Open Thread, Feb. 2 - Feb 8, 2015

Gondolinian

If it's worth saying, but not worth its own post (even in Discussion), then it goes here.

Notes for future OT posters:

1. Please add the 'open_thread' tag.

2. Check if there is an active Open Thread before posting a new one. (Immediately before; refresh the list-of-threads page before posting.)

3. Open Threads should be posted in Discussion, and not Main.

4. Open Threads should start on Monday, and end on Sunday.

If it's worth saying, but not worth its own post (even in Discussion), then it goes here.

Previous Open Thread

Notes for future OT posters:

1. Please add the 'open_thread' tag.

2. Check if there is an active Open Thread before posting a new one. (Immediately before; refresh the list-of-threads page before posting.)

3. Open Threads should be posted in Discussion, and not Main.

4. Open Threads should start on Monday, and end on Sunday.

In a previous thread, I brought up the subject of entropy being subjective and got a lot of interesting responses. One point of contention was that if you know the positions and velocities of all the molecules in a hot cup of tea, then its temperature is actually at absolute zero (!). I realized that the explanation of this in usual terms is a bit clumsy and awkward. I'm thinking maybe if this could be explained in terms of reversible operations on strings of bits (abstracting away from molecules and any solid physical grounding), it might be easier to precisely see why this is the case. In other words, I'm looking for a dynamical systems interpretation of this idea. I googled a bit but couldn't find any accessible material on this. There's a book about dynamical systems approaches to thermodynamics but it's extremely heavy and does not seem to have been reviewed in any detail so I'm not even sure of the validity of the arguments. Anyone know of any accessible materials on ideas like this?

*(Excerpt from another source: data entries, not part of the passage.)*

(* ===== verification/Fork.v ===== *)
(** * Cloning an address space

    The functional behaviour of [vm_create_addrspace] and [vm_clone_addrspace] of
    kernel/mm/util.c, which [sys_fork] calls: the child finds the bytes of its parent, in frames
    of its own. *)

From S2P Require Import Prelude Page PhysMem VirtMem UserMem.

Section fork.
Context {S : Type} `{FrameSourceLaws S}.
Implicit Types (s : vm S).

(** ** Copying a frame through two windows *)

Lemma load_byte_run a q o s :
  frame_addr a -> frame_addr q -> maps_to (pte (mem s) (kernel_pdir s) a) q VM_COMMON_FLAGS -> 0 <= o < 4096 ->
  load_byte (a + o) s = Ok (get_byte (mem s) (q + o), s).
Proof.
  intros [Hau Ha] Hq Hm Ho. destruct (in_page a o Ha Ho) as [E1 E2]. unfold load_byte, kernel_addr.
  rewrite (run_bind _ _ _ (q + o) s); [done|]. rewrite (run_bind _ _ _ _ _ eq_refl). cbv zeta.
  rewrite (same_page_pte _ _ _ _ E1), (maps_to_present _ _ _ Hm) by done.
  by rewrite (maps_to_getaddr _ q VM_COMMON_FLAGS Hq ltac:(done) Hm), E2.
Qed.

Lemma vload_run a q n s : forall o,
  frame_addr a -> frame_addr q -> maps_to (pte (mem s) (kernel_pdir s) a) q VM_COMMON_FLAGS ->
  0 <= o -> o + Z.of_nat n <= 4096 ->
  vload (a + o) n s = Ok ((fun x => get_byte (mem s) (q + x)) <$> seqZ o (Z.of_nat n), s).
Proof.
  induction n as [|n IH]; intros o Ha Hq Hm Ho Hn; [done|]. cbn [vload].
  rewrite (run_bind _ _ _ _ _ (load_byte_run a q o s Ha Hq Hm ltac:(lia))).
  rewrite <- Z.add_assoc, (run_bind _ _ _ _ _ (IH (o + 1) Ha Hq Hm ltac:(lia) ltac:(lia))).
  rewrite (seqZ_cons o) by lia. replace (Z.pred (Z.of_nat (Datatypes.S n))) with (Z.of_nat n) by lia. done.
Qed.

(** Two pages of the kernel space to open windows at. *)
Record rooms (w1 w2 : Z) (s : vm S) : Prop := {
  rm_1 : window_room s w1;
  rm_2 : window_room s w2;
  rm_ne : w1 / 4096 <> w2 / 4096;
}.

(** The kernel directory has kept its tables, and its free pages are free. *)
Record kept_free (s s' : vm S) : Prop := {
  kf_kernel : kernel_pdir s' = kernel_pdir s;
  kf_slots : same_frame (kernel_pdir s) s s';
  kf_free v : user_page v -> pdir_index v < 255 -> present (pte (mem s) (kernel_pdir s) v) = false ->
    present (pte (mem s') (kernel_pdir s) v) = false;
}.

Lemma kept_free_trans s1 s2 s3 : kept_free s1 s2 -> kept_free s2 s3 -> kept_free s1 s3.
Proof.
  intros [A1 A2 A3] [B1 B2 B3]. rewrite A1 in *. constructor; [congruence| |auto].
  intros i Hi. by rewrite B2, A2.
Qed.

Lemma room_keep w s s' : window_room s w -> kept_free s s' -> window_room s' w.
Proof.
  intros [Hr Hf] [E1 E2 E3]. split; [by apply (tables_keep w s)|]. rewrite E1. apply E3; [apply Hr|apply Hr|done].
Qed.

Lemma rooms_keep w1 w2 s s' : rooms w1 w2 s -> kept_free s s' -> rooms w1 w2 s'.
Proof. intros [R1 R2 R3] K. constructor; [by eapply room_keep..|done]. Qed.

(** A window that is open takes at most one of the rooms. *)
Lemma room_left w1 w2 a s s1 :
  rooms w1 w2 s -> kernel_pdir s1 = kernel_pdir s -> same_frame (kernel_pdir s) s s1 ->
  (forall v, user_page v -> v / 4096 <> a / 4096 ->
     pte (mem s1) (kernel_pdir s) v = pte (mem s) (kernel_pdir s) v) ->
  exists w, window_room s1 w.
Proof.
  intros [[R1 F1] [R2 F2] Hne] EK SK Hout.
  destruct (Z.eq_dec (w1 / 4096) (a / 4096)) as [E|E]; [exists w2|exists w1];
    (split; [by eapply tables_keep|]); rewrite EK, Hout; (done || apply R1 || apply R2 || congruence).
Qed.

(** What copying a frame to the data frame [d] leaves, seen by the process [P]. *)
Record copied (P d src : Z) (s s' : vm S) : Prop := {
  cp_kstep : kstep P s s';
  cp_kept : kept_free s s';
  cp_rev : 0 <= kpdir_rev s' <= kpdir_rev s + 4;
  cp_other q : data_frame P s q -> q <> d -> same_frame q s s';
  cp_bytes x : data_frame P s src -> src <> d -> 0 <= x < 4096 ->
    get_byte (mem s') (d + x) = get_byte (mem s) (src + x);
}.

(** Two windows are open, [a] to the frame [d] and [b] to the frame [src]. *)
Record opened (P a b d src : Z) (s s' : vm S) : Prop := {
  op_kstep : kstep P s s';
  op_data q : data_frame P s q -> same_frame q s s';
  op_slots : same_frame (kernel_pdir s) s s';
  op_a : frame_addr a;
  op_b : frame_addr b;
  op_below : exists wa wb, window_tables s' wa /\ 4096 <= a <= wa /\ window_tables s' wb /\ 4096 <= b <= wb;
  op_to_a : maps_to (pte (mem s') (kernel_pdir s) a) d VM_COMMON_FLAGS;
  op_to_b : maps_to (pte (mem s') (kernel_pdir s) b) src VM_COMMON_FLAGS;
  op_ne : a / 4096 <> b / 4096;
  op_out v : user_page v -> v / 4096 <> a / 4096 -> v / 4096 <> b / 4096 ->
    pte (mem s') (kernel_pdir s) v = pte (mem s) (kernel_pdir s) v;
  op_rev : 0 <= kpdir_rev s' <= kpdir_rev s + 2;
}.

Lemma open_two P w1 w2 d src s :
  spaces P s -> rooms w1 w2 s -> frame_addr d -> frame_addr src -> 0 <= kpdir_rev s -> kpdir_rev s + 2 < 2 ^ 32 ->
  exists a b s1 s2, km_alloc_addr d VM_COMMON_FLAGS 4096 s = Ok (a, s1) /\
    km_alloc_addr src VM_COMMON_FLAGS 4096 s1 = Ok (b, s2) /\ opened P a b d src s s2.
Proof.
  intros Hsp Hr Hdf Hsrc Hrev0 Hrev.
  destruct (window_open P w1 d 0 4096 s Hsp (rm_1 _ _ _ Hr) Hdf ltac:(lia) ltac:(lia) ltac:(lia) Hrev0 ltac:(lia))
    as (a & s1 & Hop1 & K1 & D1 & SK1 & Ha & Haw & Hto1 & Hfr1 & Hout1 & Hrv1).
  pose proof (ks_kernel _ _ _ K1) as EK1.
  destruct (room_left w1 w2 a s s1 Hr EK1 SK1 Hout1) as [w Hw].
  destruct (window_open P w src 0 4096 s1 (ks_spaces _ _ _ K1) Hw Hsrc ltac:(lia) ltac:(lia) ltac:(lia) ltac:(lia) ltac:(lia))
    as (b & s2 & Hop2 & K2 & D2 & SK2 & Hb & Hbw & Hto2 & Hfr2 & Hout2 & Hrv2).
  pose proof (ks_kernel _ _ _ K2) as EK2. rewrite !Z.add_0_r in Hop1, Hop2.
  exists a, b, s1, s2. split; [done|]. split; [done|]. rewrite EK1 in *.
  assert (user_page a) as Hua.
  { destruct (rm_1 _ _ _ Hr) as [[_ _ R _] _]. apply (below_window a w1); (done || lia). }
  assert (a / 4096 <> b / 4096) as Hab.
  { intros E. rewrite (same_page_pte _ _ b a), (maps_to_present _ _ _ Hto1) in Hfr2 by done. done. }
  constructor; try done; [by apply (kstep_trans _ _ s1)| | | | | |lia].
  - intros q Hq j Hj. rewrite (D2 q); [by apply D1|by apply K1|done].
  - intros i Hi. by rewrite SK2, SK1.
  - exists w1, w. split_and!; try lia.
    + apply (tables_keep w1 s1 s2); [|congruence|by rewrite EK1]. apply (tables_keep w1 s s1); [apply Hr|done|done].
    + apply (tables_keep w s1 s2); [apply Hw|congruence|by rewrite EK1].
  - by rewrite Hout2.
  - intros v Hv Hva Hvb. by rewrite Hout2, Hout1.
Qed.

The lesson is that statistical methods are superfluous if you know everything with certainty. It's worth noting that classical mechanics is completely symmetric with respect to time (does not have a distinguished "arrow of time"), whereas thermodynamics has a definite arrow of time. You run into problems if you assume that everything behaves classically and try to apply thermodynamic notions.

Landau and Lifshitz's Statistical Physics has some discussion of issues with entropy.

4mwengler11y

At least if you are talking about Physics, whether you know the position and velocity of every atom in a system or not is irrelevant to what its temperature is. The point of thermodynamics is that under a broad range of conditions, there are statistical quantities which are predictable, such as the average kinetic energy of components after "enough" time has passed (enough time to reach thermal equilibrium in a given experiment),and of course it is not only the average kinetic energy, but the distribution of energies which are known. There may be interesting or even amusing information theoretic senses in which tracking the microscopic details can be said to have zero entropy, but these do not impact the physics of the system. IF the system is one in which the conditions for thermal equilibrium being reached are there, then we will be able to predict the same distribution of kinetic energies in the system whether or not we are tracking every single molecules velocities and positions, or not. As to whether or not a 0 K ice cube will melt, it will melt if your put it in contact with a gas that has enough kinetic energy in it such that when that energy is divided by all the molecules in the system, the average energy per molecule is greater than k*274 K where k is boltzmann's constant. Your detailed knowledge of every molecules position and velocity will not stop the ice cube from transitioning to its liquid state as kinetic energy from the gas is transferred into the ice cube. NO matter how entertaining alternative definitions of entropy and temperature might be, they are completely irrelevant to the time-evolution of liquids, gases, and solids interacting under the conditions in which they are described to good accuracy by thermodynamics. There is nothing arbitrary or "in the mind' about thermodynamics, it is a simplified map of a large range of real situations, a map whos accuracy is not affected by having additional knowledge of the terrain being mapped.

10Pfft11y

Isn't all this just punning on definitions? If the particle velocities in a gas are Maxwell-Boltzmann distributed for some parameter T, we can say that the gas has "Maxwell-Boltzmann temperature T". Then there is a separate Jaynes-style definition about "temperature" in terms of the knowledge someone has about the gas. If all you know is that the velocities follow a certain distribution, then the two definitions coincide. But if you happen to know more about it, it is still the case that almost all interesting properties follow from the coarse-grained velocity distribution (the gas will still melt icecubes and so on), so rather than saying that it has zero temperature, should we not just note that the information-based definition no longer captures the ordinary notion of temperate?